(** * GramIQ Farm Finance: the report service of [main.py]

    A shallow embedding of the service: the pydantic data models, the chart
    renderer [generate_charts], the document composer [create_and_save_pdf],
    the record store behind [/api/generate] and [/api/reports], and the
    download route [/reports/{filename}].

    Python numbers are modelled as they are at run time: [int] as [Z] and
    [float] as an IEEE 754 binary64 value ([spec_float] with precision 53 and
    exponent bound 1024).  The libraries the service calls (matplotlib,
    reportlab, the file system, the clock) are outside [main.py]; their
    outcomes are inputs of the model, so that every statement about the code
    holds whatever those libraries answer.  What the validator reads as a
    float and what the framework does when it sends a file are written out
    as those libraries do them. *)

From Stdlib Require Import ZArith List String Ascii Bool Lia.
From Stdlib Require Import SpecFloat DecimalString Permutation Sorted.
Import ListNotations.

Local Open Scope string_scope.
Local Open Scope Z_scope.

(** ** Exceptions and results *)

(** The exceptions that matter to the service: the one Python raises on a
    division by zero, and whatever a library call raises (kept as the text of
    the error). *)
Inductive exn : Type :=
| ZeroDivisionError
| LibraryError (what : string).

Inductive result (A : Type) : Type :=
| Ok (a : A)
| Raise (e : exn).

Arguments Ok {A} a.
Arguments Raise {A} e.

Definition bind {A B : Type} (r : result A) (k : A -> result B) : result B :=
  match r with
  | Ok a => k a
  | Raise e => Raise e
  end.

Notation "x <- r ;; k" := (bind r (fun x => k))
  (at level 61, r at next level, right associativity).

(** What a library call gives back: a value or the text of its error. *)
Inductive outcome (A : Type) : Type :=
| Returned (a : A)
| Failed (what : string).

Arguments Returned {A} a.
Arguments Failed {A} what.

Definition call {A : Type} (o : outcome A) : result A :=
  match o with
  | Returned a => Ok a
  | Failed what => Raise (LibraryError what)
  end.

(** ** Python numbers *)

Module Num.

Definition prec : Z := 53.
Definition emax : Z := 1024.

(** A Python [float]. *)
Definition float : Type := spec_float.

Definition fadd : float -> float -> float := SFadd prec emax.
Definition fsub : float -> float -> float := SFsub prec emax.
Definition fdiv : float -> float -> float := SFdiv prec emax.

(** [float(n)] for an [int] n: the nearest binary64, ties to even.
    (Python raises OverflowError where this gives an infinity; the
    validator refuses such an int, and the only integers of the service
    itself are the literals 0 and 1.) *)
Definition float_of_Z (n : Z) : float := binary_normalize prec emax n 0 false.

Inductive PyNum : Type :=
| PyInt (n : Z)
| PyFloat (x : float).

Definition to_float (a : PyNum) : float :=
  match a with
  | PyInt n => float_of_Z n
  | PyFloat x => x
  end.

(** [a + b] and [a - b]: exact on two ints, binary64 otherwise. *)
Definition py_add (a b : PyNum) : PyNum :=
  match a, b with
  | PyInt m, PyInt n => PyInt (m + n)
  | _, _ => PyFloat (fadd (to_float a) (to_float b))
  end.

Definition py_sub (a b : PyNum) : PyNum :=
  match a, b with
  | PyInt m, PyInt n => PyInt (m - n)
  | _, _ => PyFloat (fsub (to_float a) (to_float b))
  end.

(** The builtin [sum]: starts from the int 0 and adds the items from left
    to right.  (From CPython 3.12 on, floats are added with a compensated
    sum, whose result can differ in the last bits for three items or
    more.) *)
Definition py_sum (l : list PyNum) : PyNum := fold_left py_add l (PyInt 0).

(** Python compares a float with an int by value, exactly. *)
Definition float_cmp_Z (x : float) (n : Z) : option comparison :=
  match x with
  | S754_nan => None
  | S754_infinity s => Some (if s then Lt else Gt)
  | S754_zero _ => Some (0 ?= n)
  | S754_finite s m e =>
      let v := if s then Zneg m else Zpos m in
      Some (match e with
            | Zneg p => v ?= n * Z.pow_pos 2 p
            | _ => v * 2 ^ e ?= n
            end)
  end.

Definition py_cmp (a b : PyNum) : option comparison :=
  match a, b with
  | PyInt m, PyInt n => Some (m ?= n)
  | PyFloat x, PyInt n => float_cmp_Z x n
  | PyInt m, PyFloat y => option_map CompOpp (float_cmp_Z y m)
  | PyFloat x, PyFloat y => SFcompare x y
  end.

(** [a > b] and [a == b]. *)
Definition py_gt (a b : PyNum) : bool :=
  match py_cmp a b with Some Gt => true | _ => false end.

Definition py_eq (a b : PyNum) : bool :=
  match py_cmp a b with Some Eq => true | _ => false end.

Definition py_lt (a b : PyNum) : bool :=
  match py_cmp a b with Some Lt => true | _ => false end.

(** [a / x] for a float divisor [x]: ZeroDivisionError on a zero divisor. *)
Definition py_truediv (a : PyNum) (x : float) : result PyNum :=
  match x with
  | S754_zero _ => Raise ZeroDivisionError
  | _ => Ok (PyFloat (fdiv (to_float a) x))
  end.

End Num.
Export Num.

(** ** Python text formatting of numbers *)

Module Fmt.

Local Open Scope char_scope.

Definition digit (d : Z) : ascii :=
  match d with
  | 0 => "0" | 1 => "1" | 2 => "2" | 3 => "3" | 4 => "4"
  | 5 => "5" | 6 => "6" | 7 => "7" | 8 => "8" | _ => "9"
  end.

Local Close Scope char_scope.

(** The decimal digits of a natural number, most significant first. *)
Definition decimal (n : Z) : string :=
  NilZero.string_of_uint (N.to_uint (Z.to_N n)).

Definition sign (s : bool) : string := if s then "-" else "".

Fixpoint zeros (n : nat) : string :=
  match n with
  | O => ""
  | S n' => String "0"%char (zeros n')
  end.

(** *** [format(x, ',.2f')] *)

(** Thousands grouping of a digit list given least significant digit
    first. *)
Fixpoint group3 (ds : list ascii) : list ascii :=
  match ds with
  | a :: b :: c :: ((_ :: _) as rest) =>
      a :: b :: c :: ","%char :: group3 rest
  | _ => ds
  end.

Definition thousands (s : string) : string :=
  string_of_list_ascii (rev (group3 (rev (list_ascii_of_string s)))).

(** [num / den] rounded to the nearest integer, ties to even ([den > 0]). *)
Definition round_half_even (num den : Z) : Z :=
  let q := num / den in
  match Z.compare (2 * (num mod den)) den with
  | Lt => q
  | Gt => q + 1
  | Eq => if Z.even q then q else q + 1
  end.

(** The value [m * 2^e] in hundredths, correctly rounded. *)
Definition hundredths (m : positive) (e : Z) : Z :=
  match e with
  | Zneg p => round_half_even (Zpos m * 100) (Z.pow_pos 2 p)
  | _ => Zpos m * 2 ^ e * 100
  end.

Definition fixed2 (n : Z) : string :=
  thousands (decimal (n / 100)) ++ "."
    ++ String (digit (n mod 100 / 10)) (String (digit (n mod 10)) "").

Definition format_float_2f (x : float) : string :=
  match x with
  | S754_nan => "nan"
  | S754_infinity s => sign s ++ "inf"
  | S754_zero s => sign s ++ "0.00"
  | S754_finite s m e => sign s ++ fixed2 (hundredths m e)
  end.

(** [f"{a:,.2f}"]: an int is converted to float first. *)
Definition format_2f (a : PyNum) : string := format_float_2f (to_float a).

(** *** [repr(x)] of a float: the shortest digits that read back as [x] *)

Section Shortest.
Variables (m : positive) (e : Z).

(** Values are compared as [c * 10^k] against [a * 2^(e-2)]: the float is
    [4m * 2^(e-2)] and the midpoints to its neighbours are at
    [4m + 2] and at [4m - 2] ([4m - 1] just above a power of two). *)
Definition cmp_dec_bin (c k a : Z) : comparison :=
  Z.compare (c * 10 ^ Z.max k 0 * 2 ^ Z.max (2 - e) 0)
            (a * 2 ^ Z.max (e - 2) 0 * 10 ^ Z.max (- k) 0).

::::

• EXERCISE DESCRIPTION: Return, from the material above, each line holding the string "reports".

• ANSWER TO THIS TASK:
    the record store behind [/api/generate] and [/api/reports], and the
    download route [/reports/{filename}].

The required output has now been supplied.